Problem to work on: Nothing below is to be printed except the lines between the line holding "(** The same subarray, written out. *)" and the line holding "forall i rs", inclusive, each exactly as it appears.

(Stored items)

(** The subarray of 2 x 3 ranges after the estimation of its sizes. *)
Definition estimated : Subarray :=
  match build_estimated with
  | Ret s => s
  | _ => grid 2 3 ROW_MAJOR
  end.

(** The size of [name] that a map of estimates holds, 0 if it holds none. *)
Definition stored_size (m : gmap string ResultSize) (name : string) : Z :=
  from_option (fun r => ceil (size_fixed_ r)) 0 (m !! name).

(** The exact row-major offsets: for each dimension the product of the
    numbers of ranges of the dimensions after it. *)
Fixpoint row_offs (ns : list Z) : list Z :=
  match ns with
  | [] => []
  | n :: ns' => prodZ ns' :: row_offs ns'
  end.

(** The ranges of the stores [rss] at the coordinates [cs], one per
    dimension. *)
Fixpoint ranges_at (rss : list Ranges.t) (cs : list Z)
  : run (list (scalar * scalar)) :=
  match rss, cs with
  | rs :: rss', c :: cs' =>
      r ← Ranges.get_range rs c;
      rest ← ranges_at rss' cs';
      Ret (r :: rest)
  | [], [] => Ret []
  | _, _ => Fault
  end.

(** The body of the loops of [range<T>], once the offset and the store have
    been read. *)
Definition range_digit_step (p : Z * Ranges.t)
    (st : list (scalar * scalar) * Z) : run (list (scalar * scalar) * Z) :=
  if fst p =? 0 then Fault
  else
    r ← Ranges.get_range (snd p) (snd st / fst p);
    Ret (fst st ++ [r], snd st mod fst p).

(** Successive quotients by the offsets, each used as the index of a
    range of its store. *)
Fixpoint range_digits (l : list (Z * Ranges.t)) (tmp : Z)
  : run (list (scalar * scalar)) :=
  match l with
  | [] => Ret []
  | p :: l' =>
      if fst p =? 0 then Fault
      else
        r ← Ranges.get_range (snd p) (tmp / fst p);
        rest ← range_digits l' (tmp mod fst p);
        Ret (r :: rest)
  end.

(** The range [r] is the one of the store [fst p] at the index [snd p]. *)
Definition range_of (r : scalar * scalar) (p : Ranges.t * Z) : Prop :=
  Ranges.buffer_ (fst p) !! Z.to_nat (snd p) = Some r.

(** A subarray that carries estimates it never computed: the estimated
    subarray of 2 x 3 ranges, assigned from the subarray over the [CHAR]
    domain.  The assignment replaces the array, the ranges and the flags
    and leaves the map of estimates in place. *)
Definition stale_estimates : Subarray := copy_assign estimated char_subarray.

(** The two bounds of the range [snd p] have the same bytes at the type of
    the store [fst p]: [memcmp] finds no difference. *)
Definition same_bytes (p : Ranges.t * (scalar * scalar)) : bool :=
  negb (memcmp_ne (Ranges.type_ (fst p)) (fst (snd p)) (snd (snd p))).

(** A range store of the integer type [t] whose ranges have representable
    spans. *)
Definition store_representable (t : Datatype) (rs : Ranges.t) : Prop :=
  Ranges.type_ rs = t /\ Forall (span_representable t) (Ranges.buffer_ rs).

(** A two-dimensional [int32_t] subarray with the ranges [[0, 9]] and
    [[20, 24]] on the first dimension and [[5, 7]] on the second, built
    with the constructor and [add_range], its offsets computed. *)
Definition build_boxes : run Subarray :=
  s ← Subarray_new (sample_array 2 INT32 (SInt 0) (SInt 1000) ROW_MAJOR)
        ROW_MAJOR;
  p ← add_range s 0 (Some (SInt 0, SInt 9));
  p ← add_range (snd p) 0 (Some (SInt 20, SInt 24));
  p ← add_range (snd p) 1 (Some (SInt 5, SInt 7));
  compute_range_offsets (snd p).

(** The same subarray, written out. *)
Definition boxes : Subarray :=
  {| array_ := sample_array 2 INT32 (SInt 0) (SInt 1000) ROW_MAJOR;
     layout_ := ROW_MAJOR;
     ranges_ :=
       [ {| Ranges.type_ := INT32;
            Ranges.buffer_ := [(SInt 0, SInt 9); (SInt 20, SInt 24)];
            Ranges.has_default_range_ := false |};
         {| Ranges.type_ := INT32;
            Ranges.buffer_ := [(SInt 5, SInt 7)];
            Ranges.has_default_range_ := false |} ];
     range_offsets_ := [1; 1]; tile_overlap_ := [];
     est_result_size_ := ∅;
     result_est_size_computed_ := false;
     tile_overlap_computed_ := false |}.


(** The store that holds the single range [r]. *)
Definition single_store (t : Datatype) (r : scalar * scalar) : Ranges.t :=
  {| Ranges.type_ := t; Ranges.buffer_ := [r];
     Ranges.has_default_range_ := false |}.

(** A subarray over the array of [s], in its layout, with the range stores
    [stores] and nothing computed. *)
Definition fresh (s : Subarray) (stores : list Ranges.t) : Subarray :=
  {| array_ := array_ s; layout_ := layout_ s; ranges_ := stores;
     range_offsets_ := []; tile_overlap_ := [];
     est_result_size_ := ∅;
     result_est_size_computed_ := false;
     tile_overlap_computed_ := false |}.

(** Every stored range passes the checks of [add_range<T>] on its
    dimension. *)
Definition stores_ok (s : Subarray) : Prop :=
  forall i rs dlo dhi,
    ranges_ s !! i = Some rs -> domain_bounds (schema s) i dlo dhi ->
    Forall (range_ok dlo dhi) (Ranges.buffer_ rs).

(** * Proofs *)

(** ** The loops *)

Lemma bind_Ret {A B} (a : A) (k : A -> run B) : (x ← Ret a; k x) = k a.
Proof. reflexivity. Qed.

Lemma for_up_foldM {A S} (body : nat -> S -> run S) (f : A -> S -> run S)
    (l : list A) :
  forall i s,
    (forall k x s, l !! k = Some x -> body (i + k)%nat s = f x s) ->
    for_up (length l) i body s = foldM f l s.
Proof.
  induction l as [|a l IH]; intros i s H; simpl; [reflexivity|].
  rewrite <- (H 0%nat a s eq_refl), Nat.add_0_r.
  destruct (body i s); simpl; try reflexivity.
  apply IH. intros k x s' Hk.
  rewrite <- (H (Datatypes.S k) x s' Hk). f_equal. lia.
Qed.

Lemma for_down_foldM {A S} (body : nat -> S -> run S) (f : A -> S -> run S)
    (l : list A) :
  forall x s,
    (forall k y s, (l ++ [x]) !! k = Some y -> body k s = f y s) ->
    for_down (length l) body s = foldM f (x :: rev l) s.
Proof.
  induction l as [|y l IH] using rev_ind; intros x s H.
  - simpl. rewrite (H 0%nat x s eq_refl).
    destruct (f x s); reflexivity.
  - rewrite length_app, Nat.add_comm. simpl.
    rewrite rev_app_distr. simpl.
    rewrite (H (Datatypes.S (length l)) x s).
    2:{ rewrite lookup_app_r; rewrite length_app; simpl; [|lia].
        replace (Datatypes.S (length l) - (length l + 1))%nat with 0%nat by lia.
        reflexivity. }
    destruct (f x s); simpl; try reflexivity.
    apply IH. intros k z s' Hk. apply H.
    rewrite lookup_app_l; [exact Hk|].
    apply lookup_lt_Some in Hk. rewrite length_app in *. simpl in *. lia.
Qed.

Lemma foldM_pure {A S} (f : A -> S -> run S) (g : S -> A -> S) (l : list A) :
  (forall x s, f x s = Ret (g s x)) ->
  forall s, foldM f l s = Ret (fold_left g l s).
Proof.
  intros H. induction l as [|a l IH]; intros s; simpl; [reflexivity|].
  rewrite H. simpl. apply IH.
Qed.

Lemma at_Some {A} (v : list A) i x : v !! i = Some x -> at_ v i = Ret x.
Proof. unfold at_. intros ->. reflexivity. Qed.

(** ** Arithmetic on 64 bits *)

Lemma wrap64_range z : 0 <= wrap64 z < 2 ^ 64.
Proof. unfold wrap64. apply Z.mod_pos_bound. lia. Qed.

Lemma wrap64_small z : 0 <= z < 2 ^ 64 -> wrap64 z = z.
Proof. unfold wrap64. intros. apply Z.mod_small. lia. Qed.

Lemma wrap64_mul_l a b : wrap64 (wrap64 a * b) = wrap64 (a * b).
Proof. unfold wrap64. apply Z.mul_mod_idemp_l. lia. Qed.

Answer area:
(** The same subarray, written out. *)
Definition boxes : Subarray :=
  {| array_ := sample_array 2 INT32 (SInt 0) (SInt 1000) ROW_MAJOR;
     layout_ := ROW_MAJOR;
     ranges_ :=
       [ {| Ranges.type_ := INT32;
            Ranges.buffer_ := [(SInt 0, SInt 9); (SInt 20, SInt 24)];
            Ranges.has_default_range_ := false |};
         {| Ranges.type_ := INT32;
            Ranges.buffer_ := [(SInt 5, SInt 7)];
            Ranges.has_default_range_ := false |} ];
     range_offsets_ := [1; 1]; tile_overlap_ := [];
     est_result_size_ := ∅;
     result_est_size_computed_ := false;
     tile_overlap_computed_ := false |}.


(** The store that holds the single range [r]. *)
Definition single_store (t : Datatype) (r : scalar * scalar) : Ranges.t :=
  {| Ranges.type_ := t; Ranges.buffer_ := [r];
     Ranges.has_default_range_ := false |}.

(** A subarray over the array of [s], in its layout, with the range stores
    [stores] and nothing computed. *)
Definition fresh (s : Subarray) (stores : list Ranges.t) : Subarray :=
  {| array_ := array_ s; layout_ := layout_ s; ranges_ := stores;
     range_offsets_ := []; tile_overlap_ := [];
     est_result_size_ := ∅;
     result_est_size_computed_ := false;
     tile_overlap_computed_ := false |}.

(** Every stored range passes the checks of [add_range<T>] on its
    dimension. *)
Definition stores_ok (s : Subarray) : Prop :=
  forall i rs dlo dhi,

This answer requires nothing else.